### ASSIGNED TASK
Report every line of the records that includes the word "urls".

Source records
+ + + + +
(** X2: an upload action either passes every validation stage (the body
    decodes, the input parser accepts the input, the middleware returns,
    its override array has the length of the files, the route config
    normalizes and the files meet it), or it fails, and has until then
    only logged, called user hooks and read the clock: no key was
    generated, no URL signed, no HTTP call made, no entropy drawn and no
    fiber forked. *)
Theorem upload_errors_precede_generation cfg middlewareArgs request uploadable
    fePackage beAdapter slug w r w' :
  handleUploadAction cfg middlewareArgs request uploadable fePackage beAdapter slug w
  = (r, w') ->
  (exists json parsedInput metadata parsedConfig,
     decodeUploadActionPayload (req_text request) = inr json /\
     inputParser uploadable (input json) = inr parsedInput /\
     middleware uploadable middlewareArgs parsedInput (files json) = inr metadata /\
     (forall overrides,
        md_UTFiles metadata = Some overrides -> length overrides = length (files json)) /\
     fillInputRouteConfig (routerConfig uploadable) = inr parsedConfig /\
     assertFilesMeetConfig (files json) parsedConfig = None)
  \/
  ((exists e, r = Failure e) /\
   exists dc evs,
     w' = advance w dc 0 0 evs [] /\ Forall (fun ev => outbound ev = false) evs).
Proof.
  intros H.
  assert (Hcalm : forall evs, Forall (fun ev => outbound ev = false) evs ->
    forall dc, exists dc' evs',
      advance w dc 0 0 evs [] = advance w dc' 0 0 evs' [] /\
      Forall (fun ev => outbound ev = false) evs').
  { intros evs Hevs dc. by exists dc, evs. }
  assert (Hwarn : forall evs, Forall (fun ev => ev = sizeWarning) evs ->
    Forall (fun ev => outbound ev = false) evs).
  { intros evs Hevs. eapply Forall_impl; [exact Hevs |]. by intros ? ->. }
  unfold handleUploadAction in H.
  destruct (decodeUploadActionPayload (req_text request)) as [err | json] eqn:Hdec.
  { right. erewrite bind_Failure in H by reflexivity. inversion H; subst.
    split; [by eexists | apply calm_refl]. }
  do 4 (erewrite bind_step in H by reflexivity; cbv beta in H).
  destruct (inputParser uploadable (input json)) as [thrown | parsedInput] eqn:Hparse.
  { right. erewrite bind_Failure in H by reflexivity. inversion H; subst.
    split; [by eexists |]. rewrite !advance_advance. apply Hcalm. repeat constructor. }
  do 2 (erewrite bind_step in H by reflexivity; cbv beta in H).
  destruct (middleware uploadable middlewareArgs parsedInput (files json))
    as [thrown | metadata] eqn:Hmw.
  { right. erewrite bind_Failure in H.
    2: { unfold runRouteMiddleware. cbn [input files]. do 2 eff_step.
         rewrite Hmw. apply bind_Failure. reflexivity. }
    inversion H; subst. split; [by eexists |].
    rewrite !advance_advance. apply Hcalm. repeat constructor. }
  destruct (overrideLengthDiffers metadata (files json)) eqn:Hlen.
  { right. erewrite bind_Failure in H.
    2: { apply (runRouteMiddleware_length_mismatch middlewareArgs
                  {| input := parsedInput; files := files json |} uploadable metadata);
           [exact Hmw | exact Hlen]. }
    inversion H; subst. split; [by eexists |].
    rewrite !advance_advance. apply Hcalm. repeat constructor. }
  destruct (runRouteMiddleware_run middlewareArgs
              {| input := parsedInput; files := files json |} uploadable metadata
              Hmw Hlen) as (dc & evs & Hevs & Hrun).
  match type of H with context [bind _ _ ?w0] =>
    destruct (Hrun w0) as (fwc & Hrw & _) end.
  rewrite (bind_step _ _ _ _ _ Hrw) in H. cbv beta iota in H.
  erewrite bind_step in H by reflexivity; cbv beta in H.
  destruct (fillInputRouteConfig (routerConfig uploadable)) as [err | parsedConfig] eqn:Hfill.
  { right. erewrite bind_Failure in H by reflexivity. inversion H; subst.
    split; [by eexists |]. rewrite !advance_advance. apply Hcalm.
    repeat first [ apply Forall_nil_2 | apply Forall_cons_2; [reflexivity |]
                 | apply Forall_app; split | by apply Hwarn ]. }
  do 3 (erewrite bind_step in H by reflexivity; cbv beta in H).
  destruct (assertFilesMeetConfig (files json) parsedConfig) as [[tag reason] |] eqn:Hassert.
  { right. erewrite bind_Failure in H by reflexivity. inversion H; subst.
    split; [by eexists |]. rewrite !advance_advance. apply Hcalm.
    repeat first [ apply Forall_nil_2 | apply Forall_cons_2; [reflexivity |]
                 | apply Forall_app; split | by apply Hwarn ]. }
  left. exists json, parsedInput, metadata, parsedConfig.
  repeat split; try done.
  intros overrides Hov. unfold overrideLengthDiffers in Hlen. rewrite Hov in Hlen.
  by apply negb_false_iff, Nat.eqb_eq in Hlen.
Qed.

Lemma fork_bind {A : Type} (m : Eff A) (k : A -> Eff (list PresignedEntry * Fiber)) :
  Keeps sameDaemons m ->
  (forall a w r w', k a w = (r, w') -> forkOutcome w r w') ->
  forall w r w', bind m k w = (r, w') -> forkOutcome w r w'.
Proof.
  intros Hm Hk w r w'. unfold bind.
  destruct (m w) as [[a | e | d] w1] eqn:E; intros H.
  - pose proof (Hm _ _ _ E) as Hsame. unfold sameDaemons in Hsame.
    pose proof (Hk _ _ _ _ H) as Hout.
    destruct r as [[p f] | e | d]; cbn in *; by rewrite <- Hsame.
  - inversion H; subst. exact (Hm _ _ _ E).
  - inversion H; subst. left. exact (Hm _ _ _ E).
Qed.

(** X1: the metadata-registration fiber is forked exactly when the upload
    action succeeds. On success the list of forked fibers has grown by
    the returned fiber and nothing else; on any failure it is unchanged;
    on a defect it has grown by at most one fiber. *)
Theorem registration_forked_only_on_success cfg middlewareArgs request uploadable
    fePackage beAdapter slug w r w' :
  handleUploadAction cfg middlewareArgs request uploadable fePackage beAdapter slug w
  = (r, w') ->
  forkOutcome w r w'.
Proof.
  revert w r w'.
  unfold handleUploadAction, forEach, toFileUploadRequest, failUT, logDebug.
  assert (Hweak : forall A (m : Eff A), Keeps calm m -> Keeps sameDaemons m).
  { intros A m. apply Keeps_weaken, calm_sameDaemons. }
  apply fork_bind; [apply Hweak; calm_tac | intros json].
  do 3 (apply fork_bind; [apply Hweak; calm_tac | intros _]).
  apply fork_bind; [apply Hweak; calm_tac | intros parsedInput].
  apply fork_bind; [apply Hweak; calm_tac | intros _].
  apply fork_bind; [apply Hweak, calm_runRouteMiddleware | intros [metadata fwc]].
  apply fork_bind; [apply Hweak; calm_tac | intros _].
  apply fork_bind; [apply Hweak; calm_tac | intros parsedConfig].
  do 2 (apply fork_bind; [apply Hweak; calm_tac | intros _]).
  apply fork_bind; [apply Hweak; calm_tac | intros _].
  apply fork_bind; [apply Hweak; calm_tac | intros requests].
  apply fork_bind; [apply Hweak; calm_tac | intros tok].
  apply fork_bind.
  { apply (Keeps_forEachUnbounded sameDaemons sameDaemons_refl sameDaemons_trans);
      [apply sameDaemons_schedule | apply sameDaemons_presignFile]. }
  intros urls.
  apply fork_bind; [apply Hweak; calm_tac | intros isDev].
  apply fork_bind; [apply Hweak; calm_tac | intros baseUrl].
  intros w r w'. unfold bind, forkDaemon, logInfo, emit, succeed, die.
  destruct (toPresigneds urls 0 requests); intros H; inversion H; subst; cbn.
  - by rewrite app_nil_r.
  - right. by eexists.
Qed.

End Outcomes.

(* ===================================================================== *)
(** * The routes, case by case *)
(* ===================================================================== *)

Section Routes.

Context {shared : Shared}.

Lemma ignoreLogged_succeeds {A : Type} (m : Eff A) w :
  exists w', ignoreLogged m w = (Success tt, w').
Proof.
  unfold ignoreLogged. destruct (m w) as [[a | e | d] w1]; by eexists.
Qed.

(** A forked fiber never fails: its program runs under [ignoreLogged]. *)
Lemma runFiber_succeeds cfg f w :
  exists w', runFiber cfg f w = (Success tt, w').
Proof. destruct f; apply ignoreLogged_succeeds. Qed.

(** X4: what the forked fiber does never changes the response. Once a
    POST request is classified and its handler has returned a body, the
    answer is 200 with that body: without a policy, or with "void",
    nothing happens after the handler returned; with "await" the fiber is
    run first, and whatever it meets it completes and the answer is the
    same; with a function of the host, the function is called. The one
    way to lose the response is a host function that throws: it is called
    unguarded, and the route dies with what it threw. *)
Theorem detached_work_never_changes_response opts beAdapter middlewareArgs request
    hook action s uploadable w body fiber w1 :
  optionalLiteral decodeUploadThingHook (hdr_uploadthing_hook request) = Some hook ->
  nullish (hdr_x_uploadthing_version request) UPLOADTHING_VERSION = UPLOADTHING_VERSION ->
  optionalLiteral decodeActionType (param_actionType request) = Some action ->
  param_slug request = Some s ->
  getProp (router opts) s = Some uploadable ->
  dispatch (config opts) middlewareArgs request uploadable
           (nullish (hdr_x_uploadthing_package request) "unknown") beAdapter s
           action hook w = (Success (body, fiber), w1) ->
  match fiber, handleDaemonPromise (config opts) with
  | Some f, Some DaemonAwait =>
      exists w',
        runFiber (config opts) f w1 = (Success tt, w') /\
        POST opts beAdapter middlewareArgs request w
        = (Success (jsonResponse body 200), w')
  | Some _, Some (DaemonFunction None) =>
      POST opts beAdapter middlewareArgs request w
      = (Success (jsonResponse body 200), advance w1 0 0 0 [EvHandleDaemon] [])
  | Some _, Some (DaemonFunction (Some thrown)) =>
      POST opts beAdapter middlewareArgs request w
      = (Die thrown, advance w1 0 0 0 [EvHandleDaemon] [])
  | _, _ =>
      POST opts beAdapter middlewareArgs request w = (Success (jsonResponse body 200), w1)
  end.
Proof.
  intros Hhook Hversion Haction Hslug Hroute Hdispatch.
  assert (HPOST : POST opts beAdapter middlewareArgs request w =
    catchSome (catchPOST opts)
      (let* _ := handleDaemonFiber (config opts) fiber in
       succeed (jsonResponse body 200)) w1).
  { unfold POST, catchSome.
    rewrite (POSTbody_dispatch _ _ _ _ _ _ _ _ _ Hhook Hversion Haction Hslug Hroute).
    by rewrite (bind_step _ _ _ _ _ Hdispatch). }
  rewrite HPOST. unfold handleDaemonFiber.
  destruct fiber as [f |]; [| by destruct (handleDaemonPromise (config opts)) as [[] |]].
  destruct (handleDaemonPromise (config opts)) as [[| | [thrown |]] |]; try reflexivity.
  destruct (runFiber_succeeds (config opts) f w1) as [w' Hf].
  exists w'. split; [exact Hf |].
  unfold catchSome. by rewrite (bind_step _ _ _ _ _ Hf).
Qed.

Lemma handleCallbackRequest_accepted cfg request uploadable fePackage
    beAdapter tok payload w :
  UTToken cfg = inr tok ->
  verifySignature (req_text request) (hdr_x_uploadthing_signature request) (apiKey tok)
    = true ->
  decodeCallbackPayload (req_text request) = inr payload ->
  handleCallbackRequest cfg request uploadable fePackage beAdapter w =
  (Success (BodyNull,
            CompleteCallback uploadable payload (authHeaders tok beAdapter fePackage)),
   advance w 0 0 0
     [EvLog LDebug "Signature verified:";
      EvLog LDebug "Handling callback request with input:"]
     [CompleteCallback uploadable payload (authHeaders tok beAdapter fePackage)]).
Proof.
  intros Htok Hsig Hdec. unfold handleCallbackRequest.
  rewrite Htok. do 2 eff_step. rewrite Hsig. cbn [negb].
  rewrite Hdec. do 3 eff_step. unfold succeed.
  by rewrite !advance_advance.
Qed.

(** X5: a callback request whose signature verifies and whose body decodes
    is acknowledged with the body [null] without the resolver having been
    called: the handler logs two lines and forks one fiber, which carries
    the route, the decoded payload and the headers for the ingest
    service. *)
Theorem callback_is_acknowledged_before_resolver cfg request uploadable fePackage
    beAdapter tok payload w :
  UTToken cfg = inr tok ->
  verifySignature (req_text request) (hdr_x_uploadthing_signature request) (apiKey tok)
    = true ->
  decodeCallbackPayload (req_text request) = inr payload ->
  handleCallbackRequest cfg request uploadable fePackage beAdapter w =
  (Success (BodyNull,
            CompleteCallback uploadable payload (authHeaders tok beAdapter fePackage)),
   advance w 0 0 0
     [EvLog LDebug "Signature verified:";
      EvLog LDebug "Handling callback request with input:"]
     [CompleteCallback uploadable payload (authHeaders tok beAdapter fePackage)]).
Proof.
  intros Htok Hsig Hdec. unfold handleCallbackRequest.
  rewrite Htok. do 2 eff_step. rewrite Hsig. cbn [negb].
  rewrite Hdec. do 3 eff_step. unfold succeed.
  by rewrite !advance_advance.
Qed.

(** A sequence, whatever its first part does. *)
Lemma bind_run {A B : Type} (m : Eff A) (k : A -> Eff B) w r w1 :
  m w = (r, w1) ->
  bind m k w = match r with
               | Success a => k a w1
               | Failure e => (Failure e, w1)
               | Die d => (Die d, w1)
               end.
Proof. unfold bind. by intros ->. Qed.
+ + + + +
### REPLY TO THE EXERCISE
  intros urls.
  destruct (toPresigneds urls 0 requests); intros H; inversion H; subst; cbn.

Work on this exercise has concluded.